## To do
Read the data, and whenever a line holds the word "byKey", report that line.

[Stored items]
+===+

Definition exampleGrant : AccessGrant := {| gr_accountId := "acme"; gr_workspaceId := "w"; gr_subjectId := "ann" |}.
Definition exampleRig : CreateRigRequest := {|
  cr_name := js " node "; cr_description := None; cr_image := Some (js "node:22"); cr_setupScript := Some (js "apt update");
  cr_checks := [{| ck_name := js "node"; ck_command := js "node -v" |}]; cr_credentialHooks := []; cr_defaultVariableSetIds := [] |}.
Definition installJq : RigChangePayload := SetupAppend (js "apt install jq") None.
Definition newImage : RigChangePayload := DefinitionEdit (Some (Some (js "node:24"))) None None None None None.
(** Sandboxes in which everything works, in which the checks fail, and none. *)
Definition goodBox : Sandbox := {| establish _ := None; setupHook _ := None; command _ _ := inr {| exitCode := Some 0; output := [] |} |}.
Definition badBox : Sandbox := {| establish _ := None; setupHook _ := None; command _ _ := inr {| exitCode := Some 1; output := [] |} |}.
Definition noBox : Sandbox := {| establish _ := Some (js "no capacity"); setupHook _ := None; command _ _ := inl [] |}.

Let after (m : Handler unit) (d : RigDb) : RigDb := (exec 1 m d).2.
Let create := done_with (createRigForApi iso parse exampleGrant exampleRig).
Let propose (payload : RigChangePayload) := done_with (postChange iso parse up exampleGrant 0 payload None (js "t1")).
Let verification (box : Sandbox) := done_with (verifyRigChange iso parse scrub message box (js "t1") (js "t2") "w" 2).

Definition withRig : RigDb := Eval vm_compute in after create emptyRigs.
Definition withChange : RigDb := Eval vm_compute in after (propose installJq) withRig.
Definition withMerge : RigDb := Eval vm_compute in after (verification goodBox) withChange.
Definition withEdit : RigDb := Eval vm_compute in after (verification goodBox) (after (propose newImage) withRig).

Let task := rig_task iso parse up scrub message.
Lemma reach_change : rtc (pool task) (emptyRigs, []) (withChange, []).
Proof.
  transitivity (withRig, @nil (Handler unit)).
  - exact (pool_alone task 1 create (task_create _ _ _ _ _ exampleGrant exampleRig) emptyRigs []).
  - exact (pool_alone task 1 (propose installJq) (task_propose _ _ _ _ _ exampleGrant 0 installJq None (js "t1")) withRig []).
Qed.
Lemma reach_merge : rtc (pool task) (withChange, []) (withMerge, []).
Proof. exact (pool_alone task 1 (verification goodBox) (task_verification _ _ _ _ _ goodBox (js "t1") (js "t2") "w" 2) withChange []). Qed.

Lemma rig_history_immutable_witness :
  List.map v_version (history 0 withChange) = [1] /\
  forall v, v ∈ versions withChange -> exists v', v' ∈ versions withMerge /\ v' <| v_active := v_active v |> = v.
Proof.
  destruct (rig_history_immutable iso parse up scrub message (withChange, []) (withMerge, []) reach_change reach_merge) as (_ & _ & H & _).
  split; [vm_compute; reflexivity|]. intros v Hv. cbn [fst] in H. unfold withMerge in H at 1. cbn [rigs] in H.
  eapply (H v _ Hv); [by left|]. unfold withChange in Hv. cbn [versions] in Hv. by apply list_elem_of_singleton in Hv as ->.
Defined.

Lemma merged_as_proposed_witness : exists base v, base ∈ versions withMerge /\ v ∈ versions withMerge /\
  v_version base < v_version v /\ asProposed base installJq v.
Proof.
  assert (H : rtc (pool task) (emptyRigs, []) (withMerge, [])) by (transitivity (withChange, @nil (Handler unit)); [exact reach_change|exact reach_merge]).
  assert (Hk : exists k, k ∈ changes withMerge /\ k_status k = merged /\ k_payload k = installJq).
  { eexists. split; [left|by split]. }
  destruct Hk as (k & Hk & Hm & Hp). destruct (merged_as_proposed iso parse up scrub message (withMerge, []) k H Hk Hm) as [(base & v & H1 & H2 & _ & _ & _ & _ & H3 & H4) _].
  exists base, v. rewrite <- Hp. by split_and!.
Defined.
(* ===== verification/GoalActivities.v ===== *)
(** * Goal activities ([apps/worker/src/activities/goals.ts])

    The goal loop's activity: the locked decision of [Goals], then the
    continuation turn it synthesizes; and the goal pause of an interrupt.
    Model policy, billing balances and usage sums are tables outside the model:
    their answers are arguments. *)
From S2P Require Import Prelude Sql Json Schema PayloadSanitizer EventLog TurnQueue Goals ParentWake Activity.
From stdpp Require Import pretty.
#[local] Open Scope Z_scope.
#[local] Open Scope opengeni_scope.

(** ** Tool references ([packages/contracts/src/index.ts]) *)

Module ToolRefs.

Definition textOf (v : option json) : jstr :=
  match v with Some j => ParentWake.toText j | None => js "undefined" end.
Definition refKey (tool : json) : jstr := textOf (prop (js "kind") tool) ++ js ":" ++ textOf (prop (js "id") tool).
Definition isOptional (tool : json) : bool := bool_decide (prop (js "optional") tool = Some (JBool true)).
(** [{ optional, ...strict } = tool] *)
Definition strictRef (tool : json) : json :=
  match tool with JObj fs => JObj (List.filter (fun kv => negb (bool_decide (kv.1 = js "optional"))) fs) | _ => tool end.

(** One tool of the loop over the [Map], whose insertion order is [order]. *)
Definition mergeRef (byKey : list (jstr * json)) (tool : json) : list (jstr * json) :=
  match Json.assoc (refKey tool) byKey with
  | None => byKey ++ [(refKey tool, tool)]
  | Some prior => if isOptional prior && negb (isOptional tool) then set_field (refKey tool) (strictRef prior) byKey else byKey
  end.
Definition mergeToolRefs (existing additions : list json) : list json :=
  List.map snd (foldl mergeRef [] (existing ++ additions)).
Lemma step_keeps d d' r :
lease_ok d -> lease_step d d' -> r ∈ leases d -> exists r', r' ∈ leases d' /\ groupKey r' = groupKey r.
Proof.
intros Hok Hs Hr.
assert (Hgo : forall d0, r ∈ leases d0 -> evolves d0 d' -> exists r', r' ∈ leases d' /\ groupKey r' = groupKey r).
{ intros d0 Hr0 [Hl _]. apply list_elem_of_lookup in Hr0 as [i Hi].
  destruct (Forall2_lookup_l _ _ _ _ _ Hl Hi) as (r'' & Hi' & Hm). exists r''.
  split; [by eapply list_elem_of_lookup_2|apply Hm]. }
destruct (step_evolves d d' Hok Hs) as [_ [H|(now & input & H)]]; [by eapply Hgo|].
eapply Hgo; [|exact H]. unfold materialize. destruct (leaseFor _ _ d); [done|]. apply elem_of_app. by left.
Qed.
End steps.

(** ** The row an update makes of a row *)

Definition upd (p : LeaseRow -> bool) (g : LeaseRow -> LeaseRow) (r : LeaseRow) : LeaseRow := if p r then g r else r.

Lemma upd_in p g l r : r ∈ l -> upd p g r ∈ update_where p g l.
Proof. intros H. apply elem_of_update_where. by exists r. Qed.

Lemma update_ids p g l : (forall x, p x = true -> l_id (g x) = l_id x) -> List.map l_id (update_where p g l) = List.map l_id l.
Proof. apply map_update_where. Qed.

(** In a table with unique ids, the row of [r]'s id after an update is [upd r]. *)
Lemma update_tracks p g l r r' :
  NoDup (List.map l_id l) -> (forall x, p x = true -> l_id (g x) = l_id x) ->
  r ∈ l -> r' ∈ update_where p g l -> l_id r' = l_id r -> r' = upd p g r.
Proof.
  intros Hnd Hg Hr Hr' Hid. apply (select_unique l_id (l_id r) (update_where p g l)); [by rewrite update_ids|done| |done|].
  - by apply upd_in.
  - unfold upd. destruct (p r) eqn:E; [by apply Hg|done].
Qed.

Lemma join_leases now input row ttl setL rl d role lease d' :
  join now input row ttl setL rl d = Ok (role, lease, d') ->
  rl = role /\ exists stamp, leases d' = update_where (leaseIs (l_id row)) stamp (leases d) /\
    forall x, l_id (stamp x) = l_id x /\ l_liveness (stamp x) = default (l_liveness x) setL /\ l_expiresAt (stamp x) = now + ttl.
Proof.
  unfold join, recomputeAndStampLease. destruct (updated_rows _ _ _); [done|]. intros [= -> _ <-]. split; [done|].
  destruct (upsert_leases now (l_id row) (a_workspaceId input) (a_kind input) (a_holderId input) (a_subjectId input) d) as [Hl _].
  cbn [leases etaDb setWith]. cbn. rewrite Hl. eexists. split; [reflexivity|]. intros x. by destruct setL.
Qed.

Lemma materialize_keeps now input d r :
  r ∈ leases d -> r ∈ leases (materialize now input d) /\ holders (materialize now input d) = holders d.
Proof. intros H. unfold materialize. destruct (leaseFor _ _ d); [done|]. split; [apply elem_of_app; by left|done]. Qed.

+===+

## Response
Definition mergeRef (byKey : list (jstr * json)) (tool : json) : list (jstr * json) :=
  match Json.assoc (refKey tool) byKey with
  | None => byKey ++ [(refKey tool, tool)]
  | Some prior => if isOptional prior && negb (isOptional tool) then set_field (refKey tool) (strictRef prior) byKey else byKey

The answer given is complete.